• [Requirement]: Copy the lines below that contain "unfold".

== Provided entries ==

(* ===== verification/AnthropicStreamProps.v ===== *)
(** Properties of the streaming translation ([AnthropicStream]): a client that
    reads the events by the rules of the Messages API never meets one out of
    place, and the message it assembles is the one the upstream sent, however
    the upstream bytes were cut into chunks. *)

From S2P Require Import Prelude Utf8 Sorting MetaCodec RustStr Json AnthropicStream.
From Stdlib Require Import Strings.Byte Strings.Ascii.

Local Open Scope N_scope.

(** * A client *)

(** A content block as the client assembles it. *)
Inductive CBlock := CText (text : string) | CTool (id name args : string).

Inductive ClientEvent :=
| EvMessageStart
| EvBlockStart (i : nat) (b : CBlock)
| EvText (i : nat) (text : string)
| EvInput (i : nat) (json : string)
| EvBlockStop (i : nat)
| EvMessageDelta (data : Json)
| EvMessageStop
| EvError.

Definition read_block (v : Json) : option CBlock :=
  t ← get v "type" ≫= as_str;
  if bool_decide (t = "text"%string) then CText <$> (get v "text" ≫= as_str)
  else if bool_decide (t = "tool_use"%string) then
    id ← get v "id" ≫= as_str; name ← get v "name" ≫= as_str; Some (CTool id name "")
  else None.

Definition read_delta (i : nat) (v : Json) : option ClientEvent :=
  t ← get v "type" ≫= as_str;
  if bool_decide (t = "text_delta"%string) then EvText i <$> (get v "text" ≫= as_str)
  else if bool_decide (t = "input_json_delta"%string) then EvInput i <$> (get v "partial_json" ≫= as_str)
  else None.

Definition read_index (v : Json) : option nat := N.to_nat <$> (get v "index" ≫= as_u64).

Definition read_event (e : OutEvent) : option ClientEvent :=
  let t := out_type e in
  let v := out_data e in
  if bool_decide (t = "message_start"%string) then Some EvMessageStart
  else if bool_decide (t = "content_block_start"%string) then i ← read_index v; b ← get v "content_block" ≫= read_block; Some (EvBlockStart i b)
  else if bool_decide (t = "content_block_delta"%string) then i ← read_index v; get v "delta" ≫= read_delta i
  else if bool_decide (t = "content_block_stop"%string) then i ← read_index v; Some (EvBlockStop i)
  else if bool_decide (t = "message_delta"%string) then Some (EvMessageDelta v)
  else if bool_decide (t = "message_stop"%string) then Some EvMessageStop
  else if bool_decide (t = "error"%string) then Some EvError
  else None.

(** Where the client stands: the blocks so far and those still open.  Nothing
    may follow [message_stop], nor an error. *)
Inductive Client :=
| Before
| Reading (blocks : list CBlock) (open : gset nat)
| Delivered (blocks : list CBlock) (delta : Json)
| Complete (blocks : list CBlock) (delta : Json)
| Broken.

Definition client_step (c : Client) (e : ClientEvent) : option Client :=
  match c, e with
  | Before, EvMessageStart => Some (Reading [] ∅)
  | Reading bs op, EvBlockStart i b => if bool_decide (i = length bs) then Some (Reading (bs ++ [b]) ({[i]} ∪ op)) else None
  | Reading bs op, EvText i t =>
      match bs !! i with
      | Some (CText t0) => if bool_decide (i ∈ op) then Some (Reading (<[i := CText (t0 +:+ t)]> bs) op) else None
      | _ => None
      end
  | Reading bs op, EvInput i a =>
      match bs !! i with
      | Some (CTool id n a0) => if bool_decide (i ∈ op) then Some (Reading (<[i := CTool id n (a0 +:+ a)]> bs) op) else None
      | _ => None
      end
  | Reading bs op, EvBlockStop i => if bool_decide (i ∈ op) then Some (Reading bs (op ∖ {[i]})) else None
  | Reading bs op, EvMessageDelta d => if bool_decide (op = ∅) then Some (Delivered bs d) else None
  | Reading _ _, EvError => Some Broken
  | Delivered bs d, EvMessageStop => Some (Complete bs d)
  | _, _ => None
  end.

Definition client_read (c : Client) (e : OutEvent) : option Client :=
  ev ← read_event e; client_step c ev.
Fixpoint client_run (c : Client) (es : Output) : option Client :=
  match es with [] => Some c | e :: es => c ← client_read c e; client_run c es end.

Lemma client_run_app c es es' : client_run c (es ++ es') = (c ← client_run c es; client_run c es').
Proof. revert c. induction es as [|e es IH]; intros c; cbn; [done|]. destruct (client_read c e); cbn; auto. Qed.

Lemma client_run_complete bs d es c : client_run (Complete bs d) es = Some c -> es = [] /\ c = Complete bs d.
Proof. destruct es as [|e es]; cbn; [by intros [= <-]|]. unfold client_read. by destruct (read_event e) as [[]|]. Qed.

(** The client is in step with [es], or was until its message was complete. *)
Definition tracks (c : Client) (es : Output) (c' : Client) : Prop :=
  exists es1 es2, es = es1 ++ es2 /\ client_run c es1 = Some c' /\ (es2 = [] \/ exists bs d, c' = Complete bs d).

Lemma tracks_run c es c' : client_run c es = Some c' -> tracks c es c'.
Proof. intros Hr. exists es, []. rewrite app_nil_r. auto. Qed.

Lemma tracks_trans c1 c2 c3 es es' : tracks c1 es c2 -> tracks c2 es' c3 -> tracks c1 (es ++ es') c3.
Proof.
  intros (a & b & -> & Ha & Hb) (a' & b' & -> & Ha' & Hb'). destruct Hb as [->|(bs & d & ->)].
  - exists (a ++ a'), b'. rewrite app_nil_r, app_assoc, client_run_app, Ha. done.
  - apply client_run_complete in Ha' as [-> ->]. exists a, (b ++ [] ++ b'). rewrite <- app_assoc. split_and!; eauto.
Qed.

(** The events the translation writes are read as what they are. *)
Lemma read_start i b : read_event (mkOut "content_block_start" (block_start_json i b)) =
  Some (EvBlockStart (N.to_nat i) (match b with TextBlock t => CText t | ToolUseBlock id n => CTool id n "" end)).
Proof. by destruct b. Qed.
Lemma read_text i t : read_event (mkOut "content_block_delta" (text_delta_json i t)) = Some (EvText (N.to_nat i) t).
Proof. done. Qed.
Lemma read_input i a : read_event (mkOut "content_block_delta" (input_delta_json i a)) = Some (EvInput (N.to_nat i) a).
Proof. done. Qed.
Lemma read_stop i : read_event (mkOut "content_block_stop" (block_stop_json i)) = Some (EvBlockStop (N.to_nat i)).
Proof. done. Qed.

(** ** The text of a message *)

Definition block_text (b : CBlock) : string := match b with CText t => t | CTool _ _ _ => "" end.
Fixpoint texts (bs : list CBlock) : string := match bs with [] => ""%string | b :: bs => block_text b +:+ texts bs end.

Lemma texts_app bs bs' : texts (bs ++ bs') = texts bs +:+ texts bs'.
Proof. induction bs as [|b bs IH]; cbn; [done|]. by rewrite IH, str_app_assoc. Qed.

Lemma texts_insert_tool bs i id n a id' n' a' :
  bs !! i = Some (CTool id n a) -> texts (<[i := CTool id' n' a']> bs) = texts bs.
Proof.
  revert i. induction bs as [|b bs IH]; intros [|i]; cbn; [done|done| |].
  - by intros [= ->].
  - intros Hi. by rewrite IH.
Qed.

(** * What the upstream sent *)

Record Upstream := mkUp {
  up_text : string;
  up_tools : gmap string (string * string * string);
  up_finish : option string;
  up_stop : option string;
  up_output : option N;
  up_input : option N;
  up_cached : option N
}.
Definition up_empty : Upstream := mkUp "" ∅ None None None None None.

===
== Provided entries ==

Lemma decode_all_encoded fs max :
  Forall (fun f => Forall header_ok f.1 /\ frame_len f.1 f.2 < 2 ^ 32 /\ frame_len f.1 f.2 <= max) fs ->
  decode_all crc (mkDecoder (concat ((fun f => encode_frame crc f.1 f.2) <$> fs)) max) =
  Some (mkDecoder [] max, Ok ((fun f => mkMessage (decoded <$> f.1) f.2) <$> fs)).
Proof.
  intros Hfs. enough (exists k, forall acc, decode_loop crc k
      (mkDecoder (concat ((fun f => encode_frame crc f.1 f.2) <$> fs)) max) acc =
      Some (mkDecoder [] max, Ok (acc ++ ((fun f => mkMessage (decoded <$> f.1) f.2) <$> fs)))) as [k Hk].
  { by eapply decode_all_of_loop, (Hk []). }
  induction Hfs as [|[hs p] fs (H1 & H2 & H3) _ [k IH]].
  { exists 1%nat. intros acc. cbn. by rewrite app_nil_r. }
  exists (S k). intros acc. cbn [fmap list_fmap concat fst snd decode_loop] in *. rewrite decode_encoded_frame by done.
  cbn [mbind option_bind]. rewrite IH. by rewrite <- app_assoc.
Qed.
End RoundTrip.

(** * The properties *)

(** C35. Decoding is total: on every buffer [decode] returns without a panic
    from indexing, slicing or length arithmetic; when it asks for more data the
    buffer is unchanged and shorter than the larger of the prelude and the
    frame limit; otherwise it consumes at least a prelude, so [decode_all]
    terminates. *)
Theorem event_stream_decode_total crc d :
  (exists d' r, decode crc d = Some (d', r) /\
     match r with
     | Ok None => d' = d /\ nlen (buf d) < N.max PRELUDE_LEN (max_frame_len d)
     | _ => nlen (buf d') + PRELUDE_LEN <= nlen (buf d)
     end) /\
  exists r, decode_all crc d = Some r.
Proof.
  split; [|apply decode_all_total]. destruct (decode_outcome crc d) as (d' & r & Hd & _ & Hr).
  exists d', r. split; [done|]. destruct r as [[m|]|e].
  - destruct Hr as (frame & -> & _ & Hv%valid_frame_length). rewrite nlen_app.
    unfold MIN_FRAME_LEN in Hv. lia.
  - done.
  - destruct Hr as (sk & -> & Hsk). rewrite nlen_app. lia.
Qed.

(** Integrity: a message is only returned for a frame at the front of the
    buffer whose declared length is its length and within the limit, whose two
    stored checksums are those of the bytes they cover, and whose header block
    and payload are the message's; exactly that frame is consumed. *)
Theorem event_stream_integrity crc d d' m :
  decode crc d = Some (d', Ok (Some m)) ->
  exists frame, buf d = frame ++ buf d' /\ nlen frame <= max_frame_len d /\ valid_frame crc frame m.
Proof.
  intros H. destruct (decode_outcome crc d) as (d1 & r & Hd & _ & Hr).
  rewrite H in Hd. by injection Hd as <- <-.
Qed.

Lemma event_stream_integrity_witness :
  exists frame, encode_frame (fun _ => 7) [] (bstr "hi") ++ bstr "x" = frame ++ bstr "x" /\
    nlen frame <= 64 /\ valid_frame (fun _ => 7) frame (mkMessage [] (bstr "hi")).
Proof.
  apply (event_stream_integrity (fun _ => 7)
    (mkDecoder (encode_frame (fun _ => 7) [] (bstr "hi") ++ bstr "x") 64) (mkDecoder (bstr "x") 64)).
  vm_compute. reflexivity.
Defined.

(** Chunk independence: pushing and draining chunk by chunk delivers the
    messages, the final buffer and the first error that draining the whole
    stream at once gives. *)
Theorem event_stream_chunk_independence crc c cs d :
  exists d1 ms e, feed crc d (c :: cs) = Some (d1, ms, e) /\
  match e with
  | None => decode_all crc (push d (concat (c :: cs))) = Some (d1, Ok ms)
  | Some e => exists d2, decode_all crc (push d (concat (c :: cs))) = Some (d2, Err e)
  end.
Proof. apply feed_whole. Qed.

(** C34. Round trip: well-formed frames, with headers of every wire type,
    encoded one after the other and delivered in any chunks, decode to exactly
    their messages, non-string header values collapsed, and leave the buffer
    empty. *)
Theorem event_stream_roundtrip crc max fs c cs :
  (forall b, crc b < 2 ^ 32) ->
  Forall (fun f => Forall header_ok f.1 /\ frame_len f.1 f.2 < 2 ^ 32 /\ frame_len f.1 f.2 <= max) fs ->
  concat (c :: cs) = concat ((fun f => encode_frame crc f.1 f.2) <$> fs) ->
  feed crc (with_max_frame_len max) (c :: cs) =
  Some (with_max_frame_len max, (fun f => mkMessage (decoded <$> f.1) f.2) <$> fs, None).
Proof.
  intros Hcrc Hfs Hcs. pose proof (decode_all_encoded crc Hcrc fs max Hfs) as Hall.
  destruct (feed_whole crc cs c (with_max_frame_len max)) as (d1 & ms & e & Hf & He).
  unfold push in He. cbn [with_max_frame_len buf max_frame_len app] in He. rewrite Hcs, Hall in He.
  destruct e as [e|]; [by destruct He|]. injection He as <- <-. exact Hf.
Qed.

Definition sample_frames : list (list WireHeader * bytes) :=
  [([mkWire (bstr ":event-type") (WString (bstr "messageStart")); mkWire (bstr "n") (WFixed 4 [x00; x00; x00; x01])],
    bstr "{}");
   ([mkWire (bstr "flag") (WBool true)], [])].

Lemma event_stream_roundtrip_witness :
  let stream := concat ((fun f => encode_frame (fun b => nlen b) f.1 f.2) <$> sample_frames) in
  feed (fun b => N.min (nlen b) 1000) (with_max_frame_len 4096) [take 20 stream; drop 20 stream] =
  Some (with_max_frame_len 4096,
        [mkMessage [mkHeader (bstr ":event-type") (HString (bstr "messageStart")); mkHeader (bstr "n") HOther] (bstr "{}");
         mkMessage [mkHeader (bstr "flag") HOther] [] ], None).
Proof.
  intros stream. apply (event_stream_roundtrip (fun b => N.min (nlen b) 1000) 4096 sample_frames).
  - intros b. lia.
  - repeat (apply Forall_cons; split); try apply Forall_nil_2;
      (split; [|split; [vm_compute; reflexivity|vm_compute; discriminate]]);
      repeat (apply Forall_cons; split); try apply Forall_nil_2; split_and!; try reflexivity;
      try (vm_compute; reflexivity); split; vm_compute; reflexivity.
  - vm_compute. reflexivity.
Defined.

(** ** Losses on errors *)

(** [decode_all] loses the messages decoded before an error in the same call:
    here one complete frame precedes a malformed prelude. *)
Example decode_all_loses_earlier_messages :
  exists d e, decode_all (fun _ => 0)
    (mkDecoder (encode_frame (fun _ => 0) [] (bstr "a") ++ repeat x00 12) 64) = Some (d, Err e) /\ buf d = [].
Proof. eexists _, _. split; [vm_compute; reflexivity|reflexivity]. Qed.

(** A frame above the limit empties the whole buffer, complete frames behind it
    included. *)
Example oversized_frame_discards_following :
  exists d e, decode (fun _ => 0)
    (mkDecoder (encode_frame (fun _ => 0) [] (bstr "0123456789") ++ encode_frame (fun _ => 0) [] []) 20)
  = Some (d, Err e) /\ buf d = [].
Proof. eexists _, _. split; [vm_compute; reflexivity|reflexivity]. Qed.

===
== Provided entries ==

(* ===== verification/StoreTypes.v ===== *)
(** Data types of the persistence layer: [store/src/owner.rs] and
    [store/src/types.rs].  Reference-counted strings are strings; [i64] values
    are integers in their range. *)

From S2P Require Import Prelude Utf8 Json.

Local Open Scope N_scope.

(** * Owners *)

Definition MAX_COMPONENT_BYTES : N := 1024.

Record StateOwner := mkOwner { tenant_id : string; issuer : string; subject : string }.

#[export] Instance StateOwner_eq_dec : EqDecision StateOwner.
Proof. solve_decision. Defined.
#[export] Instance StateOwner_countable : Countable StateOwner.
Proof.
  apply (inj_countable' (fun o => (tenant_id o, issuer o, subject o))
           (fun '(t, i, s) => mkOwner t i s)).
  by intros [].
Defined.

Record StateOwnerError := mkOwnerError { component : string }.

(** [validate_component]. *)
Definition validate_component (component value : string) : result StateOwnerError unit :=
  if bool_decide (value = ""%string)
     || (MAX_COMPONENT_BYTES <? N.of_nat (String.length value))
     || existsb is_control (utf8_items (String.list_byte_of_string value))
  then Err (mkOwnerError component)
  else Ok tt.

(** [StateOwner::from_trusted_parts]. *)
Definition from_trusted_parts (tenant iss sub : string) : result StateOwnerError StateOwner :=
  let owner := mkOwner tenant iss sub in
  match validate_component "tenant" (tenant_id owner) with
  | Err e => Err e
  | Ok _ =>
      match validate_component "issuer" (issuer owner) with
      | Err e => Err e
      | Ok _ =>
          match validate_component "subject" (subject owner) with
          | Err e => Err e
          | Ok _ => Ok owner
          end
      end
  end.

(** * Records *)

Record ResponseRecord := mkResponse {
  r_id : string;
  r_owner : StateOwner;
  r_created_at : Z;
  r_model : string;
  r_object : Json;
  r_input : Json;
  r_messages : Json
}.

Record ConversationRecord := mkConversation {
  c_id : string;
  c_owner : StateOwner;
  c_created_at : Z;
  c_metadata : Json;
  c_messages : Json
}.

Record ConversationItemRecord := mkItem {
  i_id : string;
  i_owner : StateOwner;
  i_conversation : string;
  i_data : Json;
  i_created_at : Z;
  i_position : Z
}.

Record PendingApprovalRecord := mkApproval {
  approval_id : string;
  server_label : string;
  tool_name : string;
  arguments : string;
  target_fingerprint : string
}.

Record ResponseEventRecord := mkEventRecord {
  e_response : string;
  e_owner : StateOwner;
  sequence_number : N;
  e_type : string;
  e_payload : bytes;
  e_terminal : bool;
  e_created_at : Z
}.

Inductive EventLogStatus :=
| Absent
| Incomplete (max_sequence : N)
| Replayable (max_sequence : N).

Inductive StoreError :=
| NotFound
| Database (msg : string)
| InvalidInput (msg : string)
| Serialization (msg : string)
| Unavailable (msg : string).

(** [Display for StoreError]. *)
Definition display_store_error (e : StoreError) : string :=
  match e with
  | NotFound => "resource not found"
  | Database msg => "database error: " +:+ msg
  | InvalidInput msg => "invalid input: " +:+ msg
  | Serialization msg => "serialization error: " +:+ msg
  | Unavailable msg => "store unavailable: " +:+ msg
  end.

===

• [Answer to the exercise]:
Proof. destruct es as [|e es]; cbn; [by intros [= <-]|]. unfold client_read. by destruct (read_event e) as [[]|]. Qed.
    unfold MIN_FRAME_LEN in Hv. lia.
  unfold push in He. cbn [with_max_frame_len buf max_frame_len app] in He. rewrite Hcs, Hall in He.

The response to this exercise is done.